** EXERCISE INSTRUCTIONS **
Beginning at the line that contains "Definition hdr_disabled (m", transcribe every line up to the last one in the material below. Include no other lines.

** ENTRIES PROVIDED **
(* ===== verification/Memory.v ===== *)
(** * Byte-addressed memory

    The flat address space the library's C++ code works on: loads and stores of
    little-endian words and of byte strings, [memcpy]/[memmove]/[memset], and
    pointwise equality of memories as the setoid the proofs rewrite with. *)

From stdpp Require Import base list.
From Stdlib Require Import ZArith Lia.
From S2P Require Import Prelude.

(** ** Memories up to pointwise equality *)

Definition mem : Type := Z → Z.

#[export] Instance mem_equiv : Equiv mem := λ m1 m2, ∀ x, m1 x = m2 x.

#[export] Instance mem_equivalence : Equivalence (≡@{mem}).
Proof.
  split.
  - by intros m x.
  - intros m1 m2 H x. by rewrite H.
  - intros m1 m2 m3 H1 H2 x. by rewrite H1, H2.
Qed.

(** ** Reading and writing byte strings *)

Fixpoint read_bytes (m : mem) (a : Z) (n : nat) : list Z :=
  match n with
  | O => []
  | S n => m a :: read_bytes m (a + 1) n
  end.

Definition blen (bs : list Z) : Z := Z.of_nat (length bs).

Definition write_bytes (m : mem) (a : Z) (bs : list Z) : mem := λ x,
  if in_rng a (blen bs) x then nth (Z.to_nat (x - a)) bs 0 else m x.

(** [memcpy] and [memmove]: the destination holds what the source held before
    the call. *)
Definition copy_bytes (m : mem) (dst src n : Z) : mem := λ x,
  if in_rng dst n x then m (src + (x - dst)) else m x.

Definition fill_bytes (m : mem) (dst c n : Z) : mem := λ x,
  if in_rng dst n x then wrap 8 c else m x.

Lemma length_read_bytes m a n : length (read_bytes m a n) = n.
Proof. revert a. induction n as [|n IH]; intros a; simpl; [done|]. by rewrite IH. Qed.

Lemma blen_read_bytes m a n : blen (read_bytes m a n) = Z.of_nat n.
Proof. unfold blen. by rewrite length_read_bytes. Qed.

Lemma blen_nonneg bs : 0 ≤ blen bs.
Proof. unfold blen. lia. Qed.

Lemma nth_read_bytes m a n (i : Z) :
  0 ≤ i < Z.of_nat n → nth (Z.to_nat i) (read_bytes m a n) 0 = m (a + i).
Proof.
  revert a i. induction n as [|n IH]; intros a i Hi; [lia|]. simpl.
  destruct (Z.to_nat i) eqn:E.
  - f_equal. lia.
  - replace n0 with (Z.to_nat (i - 1)) by lia. rewrite IH by lia. f_equal. lia.
Qed.

(** Reading depends only on the bytes of the range. *)
Lemma read_bytes_ext m1 m2 a n :
  (∀ x, a ≤ x < a + Z.of_nat n → m1 x = m2 x) → read_bytes m1 a n = read_bytes m2 a n.
Proof.
  revert a. induction n as [|n IH]; intros a H; simpl; [done|].
  f_equal; [apply H; lia|]. apply IH. intros. apply H. lia.
Qed.

Lemma read_bytes_app m a n k :
  read_bytes m a (n + k) = read_bytes m a n ++ read_bytes m (a + Z.of_nat n) k.
Proof.
  revert a. induction n as [|n IH]; intros a; simpl.
  - f_equal. lia.
  - f_equal. rewrite IH. do 2 f_equal. lia.
Qed.

(** Two byte strings are equal when they have the same bytes at every index. *)
Lemma bytes_eq (l k : list Z) :
  length l = length k →
  (∀ i, 0 ≤ i < blen l → nth (Z.to_nat i) l 0 = nth (Z.to_nat i) k 0) → l = k.
Proof.
  intros Hlen H. apply (nth_ext _ _ 0 0); [done|]. intros i Hi.
  specialize (H (Z.of_nat i)). unfold blen in H. rewrite Nat2Z.id in H. apply H. lia.
Qed.

Lemma read_write_same m a bs : read_bytes (write_bytes m a bs) a (length bs) = bs.
Proof.
  apply bytes_eq; [apply length_read_bytes|]. intros i Hi.
  rewrite blen_read_bytes in Hi. rewrite nth_read_bytes by lia.
  unfold write_bytes, blen. rng.
Qed.

Lemma read_write_other m a bs b n :
  rng_disj b (Z.of_nat n) a (blen bs) →
  read_bytes (write_bytes m a bs) b n = read_bytes m b n.
Proof.
  intros Hd. apply read_bytes_ext. intros x Hx. unfold write_bytes, rng_disj in *. rng.
Qed.

#[export] Instance read_bytes_proper : Proper ((≡) ==> (=) ==> (=) ==> (=)) read_bytes.
Proof. intros m1 m2 H a _ <- n _ <-. apply read_bytes_ext. intros. apply H. Qed.

#[export] Instance write_bytes_proper : Proper ((≡) ==> (=) ==> (=) ==> (≡)) write_bytes.
Proof. intros m1 m2 H a _ <- bs _ <- x. unfold write_bytes. by rewrite (H x). Qed.

#[export] Instance copy_bytes_proper :
  Proper ((≡) ==> (=) ==> (=) ==> (=) ==> (≡)) copy_bytes.
Proof.
  intros m1 m2 H d _ <- s _ <- n _ <- x. unfold copy_bytes. by rewrite !(H _).
Qed.

(** [memcpy] as a read of the source followed by a write of the destination. *)
Lemma copy_bytes_write m dst src n :
  0 ≤ n → copy_bytes m dst src n ≡ write_bytes m dst (read_bytes m src (Z.to_nat n)).
Proof.
  intros Hn x. unfold copy_bytes, write_bytes. rewrite blen_read_bytes, Z2Nat.id by done.
  rng. rewrite nth_read_bytes by lia. f_equal.
Qed.

(** ** Little-endian words *)

Fixpoint le_split (n : nat) (z : Z) : list Z :=
  match n with
  | O => []
  | S n => wrap 8 z :: le_split n (Z.shiftr z 8)
  end.

Fixpoint le_combine (bs : list Z) : Z :=
  match bs with
  | [] => 0
  | b :: bs => b + Z.shiftl (le_combine bs) 8
  end.

Lemma length_le_split n z : length (le_split n z) = n.
Proof. revert z. induction n as [|n IH]; intros z; simpl; [done|]. by rewrite IH. Qed.

Lemma le_combine_split n z : le_combine (le_split n z) = wrap (8 * Z.of_nat n) z.
Proof.
  revert z. induction n as [|n IH]; intros z; simpl.
  { unfold wrap. by rewrite Z.mul_0_r, Z.pow_0_r, Z.mod_1_r. }
  rewrite IH. unfold wrap. rewrite Z.shiftl_mul_pow2, Z.shiftr_div_pow2 by lia.
  replace (8 * Z.of_nat (S n)) with (8 + 8 * Z.of_nat n) by lia.
  rewrite Z.pow_add_r, Z.rem_mul_r by lia. lia.
Qed.

Definition loadN (n : nat) (m : mem) (a : Z) : Z := le_combine (read_bytes m a n).
Definition storeN (n : nat) (m : mem) (a v : Z) : mem := write_bytes m a (le_split n v).

Abbreviation load64 := (loadN 8).
Abbreviation store64 := (storeN 8).

Lemma blen_le_split n z : blen (le_split n z) = Z.of_nat n.
Proof. unfold blen. by rewrite length_le_split. Qed.

Lemma loadN_storeN_same n m a v : loadN n (storeN n m a v) a = wrap (8 * Z.of_nat n) v.
Proof.
  unfold loadN, storeN. rewrite <-le_combine_split. f_equal.
  pose proof (read_write_same m a (le_split n v)) as H.
  by rewrite length_le_split in H.
Qed.

(** A word read depends only on its own bytes. *)
Lemma loadN_ext n m1 m2 a :
  (∀ x, a ≤ x < a + Z.of_nat n → m1 x = m2 x) → loadN n m1 a = loadN n m2 a.
Proof. intros H. unfold loadN. by rewrite (read_bytes_ext m1 m2). Qed.

(** Two places that hold the same bytes. *)
Lemma read_bytes_shift m1 m2 a b n :
  (∀ i, 0 ≤ i < Z.of_nat n → m1 (a + i) = m2 (b + i)) → read_bytes m1 a n = read_bytes m2 b n.
Proof.
  revert a b. induction n as [|n IH]; intros a b H; simpl; [done|]. f_equal.
  - specialize (H 0 ltac:(lia)). by rewrite !Z.add_0_r in H.
  - apply IH. intros i Hi. specialize (H (1 + i) ltac:(lia)).
    by rewrite !Z.add_assoc in H.
Qed.

#[export] Instance loadN_proper n : Proper ((≡) ==> (=) ==> (=)) (loadN n).
Proof. intros m1 m2 H a _ <-. unfold loadN. by rewrite H. Qed.

Lemma load64_store64 m a v : 0 ≤ v < 2 ^ 64 → load64 (store64 m a v) a = v.
Proof. intros H. rewrite loadN_storeN_same. by apply wrap_small. Qed.

Lemma store64_outside m a v x : ¬ (a ≤ x < a + 8) → store64 m a v x = m x.
Proof.
  intros H. unfold storeN, write_bytes. rewrite blen_le_split. rng.
Qed.

Lemma load64_store64_other m a b v :
  a + 8 ≤ b ∨ b + 8 ≤ a → load64 (store64 m a v) b = load64 m b.
Proof. intros H. apply loadN_ext. intros x Hx. apply store64_outside. lia. Qed.

#[export] Hint Resolve blen_nonneg : cxl.
#[export] Hint Rewrite length_read_bytes blen_read_bytes length_le_split blen_le_split : cxl_rw.
(* ===== verification/Log.v ===== *)
(** * The undo log of a thread (libstoreinst/log.hh, libstoreinst/log.cc)

    [Log] is the volatile part of a log object; the log area (state word,
    [log_offset], [tail_ptr] and the packed entries) lives in the machine's
    memory, at the addresses the C++ layout gives it. *)

From stdpp Require Import base list.
From Stdlib Require Import ZArith Lia.
From S2P Require Import Prelude Memory PMem.

(** ** Build configuration: the flags of make.config and of the compiler *)

Record config := mkConfig {
  RELEASE : bool;
  NDEBUG : bool;
  LOG_FORMAT_VOLATILE : bool; (* otherwise LOG_FORMAT_NON_VOLATILE *)
  CXLBUF_ALIGN_SNAPSHOT_WRITES : bool;
  CXLBUF_TESTING_GOODIES : bool;
  NO_PERSIST_OPS : bool;
  NO_CHECK_MEMORY : bool;
}.

(** ** Statistics *)

Inductive counter :=
| skip_check_count | logged_check_count | dup_log_entries | back_to_back_dup_log
| total_log_entries | total_pers_log_entries | mergeable_entries
| total_bytes_wr | total_bytes_wr_strm.

#[export] Instance counter_eq_dec : EqDecision counter.
Proof. solve_decision. Defined.

Definition Stats : Type := counter → Z.
Definition bump (c : counter) (n : Z) (st : Stats) : Stats := λ c',
  if decide (c = c') then st c' + n else st c'.

(** ** Data *)

Record log_entry_lean_t := mkLean { le_addr : Z; le_bytes : Z }.

#[export] Instance lean_eq_dec : EqDecision log_entry_lean_t.
Proof. solve_decision. Defined.

Inductive State := EMPTY | ACTIVE | COMMITTED.

Definition state_val (s : State) : Z :=
  match s with EMPTY => 0 | ACTIVE => 1 | COMMITTED => 2 end.

Record Log := mkLog {
  log_area : Z;
  last_log : log_entry_lean_t;
  last_flush_offset : Z;
  entries : list log_entry_lean_t;
}.

Definition BUF_SIZE : Z := 100 * 1000 * 4096.
Definition BUF_SZ : Z := 128 * 2 ^ 20.

(** sizeof(log_layout_t): state, log_offset, tail_ptr. *)
Definition sizeof_layout : Z := 24.
(** sizeof(log_entry_t): 1 + 23 + 56 packed bits. *)
Definition sizeof_entry : Z := 10.

(** The packed entry header: bit 0 is [disabled], bits 1..23 are [bytes], bits
    24..79 are [addr]. *)
Definition hdr_disabled (m : mem) (e : Z) : Z := Z.land (loadN 3 m e) 1.
Definition hdr_bytes (m : mem) (e : Z) : Z := Z.land (Z.shiftr (loadN 3 m e) 1) (Z.ones 23).
Definition hdr_addr (m : mem) (e : Z) : Z := loadN 7 m (e + 3).
Definition entry_content (e : Z) : Z := e + sizeof_entry.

** YOUR SOLUTION **
Definition hdr_disabled (m : mem) (e : Z) : Z := Z.land (loadN 3 m e) 1.
Definition hdr_bytes (m : mem) (e : Z) : Z := Z.land (Z.shiftr (loadN 3 m e) 1) (Z.ones 23).
Definition hdr_addr (m : mem) (e : Z) : Z := loadN 7 m (e + 3).
Definition entry_content (e : Z) : Z := e + sizeof_entry.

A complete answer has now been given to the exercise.